Count how many lines in the data hold "split". Only the number.
##### Input records #####
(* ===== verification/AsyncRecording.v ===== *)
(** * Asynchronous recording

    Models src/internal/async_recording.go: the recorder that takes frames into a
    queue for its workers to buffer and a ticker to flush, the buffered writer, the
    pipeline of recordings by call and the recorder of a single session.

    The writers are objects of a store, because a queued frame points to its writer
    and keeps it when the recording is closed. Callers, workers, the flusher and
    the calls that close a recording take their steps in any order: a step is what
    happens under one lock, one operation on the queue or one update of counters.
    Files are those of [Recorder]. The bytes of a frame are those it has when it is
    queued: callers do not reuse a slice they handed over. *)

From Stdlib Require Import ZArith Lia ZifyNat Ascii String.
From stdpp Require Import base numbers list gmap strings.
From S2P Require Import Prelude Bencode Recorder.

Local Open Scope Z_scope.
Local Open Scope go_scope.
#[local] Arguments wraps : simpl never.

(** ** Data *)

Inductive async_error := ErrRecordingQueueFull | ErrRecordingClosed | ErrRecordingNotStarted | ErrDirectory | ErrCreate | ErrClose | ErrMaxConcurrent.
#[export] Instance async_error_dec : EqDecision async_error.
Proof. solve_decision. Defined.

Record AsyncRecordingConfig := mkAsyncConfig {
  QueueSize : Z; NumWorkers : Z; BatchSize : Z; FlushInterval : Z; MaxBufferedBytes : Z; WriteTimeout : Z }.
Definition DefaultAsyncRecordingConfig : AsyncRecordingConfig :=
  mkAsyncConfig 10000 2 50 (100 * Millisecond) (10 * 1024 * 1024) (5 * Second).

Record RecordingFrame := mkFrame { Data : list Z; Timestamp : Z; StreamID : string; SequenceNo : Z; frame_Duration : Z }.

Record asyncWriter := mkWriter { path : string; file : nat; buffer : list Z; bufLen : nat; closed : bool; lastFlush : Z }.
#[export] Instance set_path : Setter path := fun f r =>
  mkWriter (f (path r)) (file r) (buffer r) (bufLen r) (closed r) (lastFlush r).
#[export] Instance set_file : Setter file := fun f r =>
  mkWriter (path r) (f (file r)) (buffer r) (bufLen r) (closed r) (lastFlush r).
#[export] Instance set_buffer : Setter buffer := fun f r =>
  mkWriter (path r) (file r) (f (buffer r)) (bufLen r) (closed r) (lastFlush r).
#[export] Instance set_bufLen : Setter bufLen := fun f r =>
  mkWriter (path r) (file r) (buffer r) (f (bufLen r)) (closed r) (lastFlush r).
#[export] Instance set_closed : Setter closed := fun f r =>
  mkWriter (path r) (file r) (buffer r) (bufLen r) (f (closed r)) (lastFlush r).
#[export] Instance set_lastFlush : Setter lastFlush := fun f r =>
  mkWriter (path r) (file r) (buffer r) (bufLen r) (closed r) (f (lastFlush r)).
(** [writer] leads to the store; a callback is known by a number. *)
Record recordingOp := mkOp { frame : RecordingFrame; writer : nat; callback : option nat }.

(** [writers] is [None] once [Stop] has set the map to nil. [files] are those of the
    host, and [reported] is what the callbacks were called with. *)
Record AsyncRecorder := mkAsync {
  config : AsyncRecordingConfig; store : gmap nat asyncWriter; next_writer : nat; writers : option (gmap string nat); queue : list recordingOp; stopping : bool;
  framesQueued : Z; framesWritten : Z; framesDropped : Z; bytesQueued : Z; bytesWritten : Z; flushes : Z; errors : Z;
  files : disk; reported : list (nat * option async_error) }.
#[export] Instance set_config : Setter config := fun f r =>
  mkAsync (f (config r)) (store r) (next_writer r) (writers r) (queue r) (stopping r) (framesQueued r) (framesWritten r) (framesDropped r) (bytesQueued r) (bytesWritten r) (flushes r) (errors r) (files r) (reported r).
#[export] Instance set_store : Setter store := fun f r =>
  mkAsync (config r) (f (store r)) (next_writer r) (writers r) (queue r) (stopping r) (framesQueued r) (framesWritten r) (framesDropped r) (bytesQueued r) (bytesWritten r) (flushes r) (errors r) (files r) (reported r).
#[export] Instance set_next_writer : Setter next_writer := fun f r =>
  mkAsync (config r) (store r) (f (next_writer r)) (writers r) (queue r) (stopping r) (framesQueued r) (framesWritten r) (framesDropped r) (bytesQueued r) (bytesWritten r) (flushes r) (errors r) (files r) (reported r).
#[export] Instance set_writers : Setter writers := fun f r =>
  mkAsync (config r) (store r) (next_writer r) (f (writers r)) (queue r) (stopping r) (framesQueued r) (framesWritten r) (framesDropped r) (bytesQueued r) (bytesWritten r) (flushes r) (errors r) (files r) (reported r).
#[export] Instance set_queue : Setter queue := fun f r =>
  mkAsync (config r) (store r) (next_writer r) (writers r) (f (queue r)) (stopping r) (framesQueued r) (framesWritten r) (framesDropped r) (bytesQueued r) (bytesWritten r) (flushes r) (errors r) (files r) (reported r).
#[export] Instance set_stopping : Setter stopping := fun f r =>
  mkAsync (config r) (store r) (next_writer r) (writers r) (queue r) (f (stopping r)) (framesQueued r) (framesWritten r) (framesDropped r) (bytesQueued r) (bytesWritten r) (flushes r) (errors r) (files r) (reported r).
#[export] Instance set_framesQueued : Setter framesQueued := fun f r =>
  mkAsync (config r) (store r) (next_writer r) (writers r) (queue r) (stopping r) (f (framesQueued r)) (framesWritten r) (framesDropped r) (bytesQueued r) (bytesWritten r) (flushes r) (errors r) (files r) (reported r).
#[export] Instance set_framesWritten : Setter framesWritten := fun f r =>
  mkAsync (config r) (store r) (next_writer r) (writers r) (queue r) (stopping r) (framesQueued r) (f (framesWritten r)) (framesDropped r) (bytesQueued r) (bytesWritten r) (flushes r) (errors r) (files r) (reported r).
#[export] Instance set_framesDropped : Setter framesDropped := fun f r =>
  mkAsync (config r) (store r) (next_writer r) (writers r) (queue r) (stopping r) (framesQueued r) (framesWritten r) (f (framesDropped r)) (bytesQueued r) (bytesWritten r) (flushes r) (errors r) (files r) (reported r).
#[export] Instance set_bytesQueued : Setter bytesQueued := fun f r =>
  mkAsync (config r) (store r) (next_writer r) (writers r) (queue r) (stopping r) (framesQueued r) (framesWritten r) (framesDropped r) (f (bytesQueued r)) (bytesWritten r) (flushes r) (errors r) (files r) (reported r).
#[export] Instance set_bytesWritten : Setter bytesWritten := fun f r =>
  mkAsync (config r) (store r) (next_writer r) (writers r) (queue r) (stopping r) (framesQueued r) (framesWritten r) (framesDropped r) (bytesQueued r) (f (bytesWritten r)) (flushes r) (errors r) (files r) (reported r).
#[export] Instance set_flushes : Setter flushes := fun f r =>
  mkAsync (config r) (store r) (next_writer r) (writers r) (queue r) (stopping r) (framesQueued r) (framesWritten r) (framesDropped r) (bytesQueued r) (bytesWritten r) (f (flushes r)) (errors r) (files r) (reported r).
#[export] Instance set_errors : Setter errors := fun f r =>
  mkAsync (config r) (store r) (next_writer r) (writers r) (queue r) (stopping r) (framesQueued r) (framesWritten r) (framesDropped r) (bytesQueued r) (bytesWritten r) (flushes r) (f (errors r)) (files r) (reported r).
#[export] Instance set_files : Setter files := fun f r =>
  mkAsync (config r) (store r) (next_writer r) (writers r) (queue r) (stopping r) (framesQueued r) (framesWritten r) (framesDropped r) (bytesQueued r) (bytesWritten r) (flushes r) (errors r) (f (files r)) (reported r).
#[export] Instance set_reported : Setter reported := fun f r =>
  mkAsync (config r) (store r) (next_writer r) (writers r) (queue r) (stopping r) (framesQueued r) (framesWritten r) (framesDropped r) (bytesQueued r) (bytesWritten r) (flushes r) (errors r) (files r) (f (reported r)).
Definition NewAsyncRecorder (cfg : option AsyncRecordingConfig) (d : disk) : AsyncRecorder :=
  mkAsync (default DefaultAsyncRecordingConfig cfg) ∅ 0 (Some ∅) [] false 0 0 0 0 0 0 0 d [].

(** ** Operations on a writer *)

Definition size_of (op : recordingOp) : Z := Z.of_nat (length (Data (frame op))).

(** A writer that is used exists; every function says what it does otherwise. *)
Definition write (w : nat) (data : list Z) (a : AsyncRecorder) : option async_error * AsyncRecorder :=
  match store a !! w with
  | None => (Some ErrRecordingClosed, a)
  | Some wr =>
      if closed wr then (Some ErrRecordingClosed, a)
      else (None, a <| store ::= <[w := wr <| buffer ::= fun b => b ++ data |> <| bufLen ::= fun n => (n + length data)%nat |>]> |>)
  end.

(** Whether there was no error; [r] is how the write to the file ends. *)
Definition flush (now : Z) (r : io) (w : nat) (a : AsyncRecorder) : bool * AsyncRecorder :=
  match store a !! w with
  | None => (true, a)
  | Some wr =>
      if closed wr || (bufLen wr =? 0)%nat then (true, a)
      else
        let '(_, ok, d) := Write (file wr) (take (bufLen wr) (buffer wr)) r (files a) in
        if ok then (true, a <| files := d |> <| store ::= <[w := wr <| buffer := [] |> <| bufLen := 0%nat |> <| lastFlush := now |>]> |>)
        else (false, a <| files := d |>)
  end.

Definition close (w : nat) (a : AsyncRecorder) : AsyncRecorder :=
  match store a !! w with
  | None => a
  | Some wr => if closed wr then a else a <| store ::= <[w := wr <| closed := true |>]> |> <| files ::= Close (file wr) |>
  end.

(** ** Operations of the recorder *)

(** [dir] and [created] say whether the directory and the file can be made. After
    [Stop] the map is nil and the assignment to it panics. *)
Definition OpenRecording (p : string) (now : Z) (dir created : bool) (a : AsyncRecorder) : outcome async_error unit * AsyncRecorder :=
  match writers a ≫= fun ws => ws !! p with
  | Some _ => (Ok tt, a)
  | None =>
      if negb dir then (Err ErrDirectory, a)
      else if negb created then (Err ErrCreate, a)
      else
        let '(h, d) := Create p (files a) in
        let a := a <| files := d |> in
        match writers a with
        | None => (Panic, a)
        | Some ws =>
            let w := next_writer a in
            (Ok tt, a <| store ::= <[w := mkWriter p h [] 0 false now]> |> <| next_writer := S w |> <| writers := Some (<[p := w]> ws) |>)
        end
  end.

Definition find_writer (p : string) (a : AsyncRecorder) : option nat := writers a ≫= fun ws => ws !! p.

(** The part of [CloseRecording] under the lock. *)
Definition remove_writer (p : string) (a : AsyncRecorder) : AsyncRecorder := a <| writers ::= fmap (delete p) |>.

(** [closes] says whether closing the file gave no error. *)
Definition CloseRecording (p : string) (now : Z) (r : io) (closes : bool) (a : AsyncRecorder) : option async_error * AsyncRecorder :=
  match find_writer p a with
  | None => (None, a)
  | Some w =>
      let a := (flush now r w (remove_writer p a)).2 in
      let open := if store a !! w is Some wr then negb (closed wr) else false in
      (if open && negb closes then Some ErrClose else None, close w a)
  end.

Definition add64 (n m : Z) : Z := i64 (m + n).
#####
##### Input records #####
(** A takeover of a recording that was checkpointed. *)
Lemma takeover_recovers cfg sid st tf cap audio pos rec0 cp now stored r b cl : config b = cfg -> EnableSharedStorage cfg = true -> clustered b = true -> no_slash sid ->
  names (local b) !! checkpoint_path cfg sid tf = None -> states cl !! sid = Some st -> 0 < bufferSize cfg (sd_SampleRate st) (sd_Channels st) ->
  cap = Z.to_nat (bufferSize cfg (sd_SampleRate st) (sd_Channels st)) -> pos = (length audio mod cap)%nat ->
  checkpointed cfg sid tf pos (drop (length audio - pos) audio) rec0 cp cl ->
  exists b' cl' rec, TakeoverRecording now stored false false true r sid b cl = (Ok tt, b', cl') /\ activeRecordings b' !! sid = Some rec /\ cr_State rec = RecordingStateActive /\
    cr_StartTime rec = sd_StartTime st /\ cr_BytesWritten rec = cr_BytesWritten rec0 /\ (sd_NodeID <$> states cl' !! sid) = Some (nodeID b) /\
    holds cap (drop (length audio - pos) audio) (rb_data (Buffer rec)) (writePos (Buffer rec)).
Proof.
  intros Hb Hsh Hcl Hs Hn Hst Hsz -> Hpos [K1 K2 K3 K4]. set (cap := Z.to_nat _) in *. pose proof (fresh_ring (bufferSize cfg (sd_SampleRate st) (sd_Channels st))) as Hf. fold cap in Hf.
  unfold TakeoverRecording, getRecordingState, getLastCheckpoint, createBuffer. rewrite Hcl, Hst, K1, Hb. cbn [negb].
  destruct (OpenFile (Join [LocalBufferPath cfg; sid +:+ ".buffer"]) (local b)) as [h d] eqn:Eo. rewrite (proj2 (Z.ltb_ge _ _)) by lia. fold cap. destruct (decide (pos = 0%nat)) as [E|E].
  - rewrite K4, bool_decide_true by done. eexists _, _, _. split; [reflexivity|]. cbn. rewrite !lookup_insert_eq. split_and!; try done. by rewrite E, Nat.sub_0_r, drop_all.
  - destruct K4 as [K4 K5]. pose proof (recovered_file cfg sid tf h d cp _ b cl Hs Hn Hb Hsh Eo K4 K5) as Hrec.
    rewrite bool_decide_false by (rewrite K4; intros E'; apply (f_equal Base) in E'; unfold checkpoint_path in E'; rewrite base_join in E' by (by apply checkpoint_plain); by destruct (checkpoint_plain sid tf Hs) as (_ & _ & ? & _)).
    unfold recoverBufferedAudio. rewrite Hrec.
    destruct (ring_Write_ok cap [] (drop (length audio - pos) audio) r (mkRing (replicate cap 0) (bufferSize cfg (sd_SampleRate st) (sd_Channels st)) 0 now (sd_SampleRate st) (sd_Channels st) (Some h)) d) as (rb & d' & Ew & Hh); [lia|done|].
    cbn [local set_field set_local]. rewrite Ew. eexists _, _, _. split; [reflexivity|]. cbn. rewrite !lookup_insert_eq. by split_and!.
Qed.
#####
Result of the exercise: 2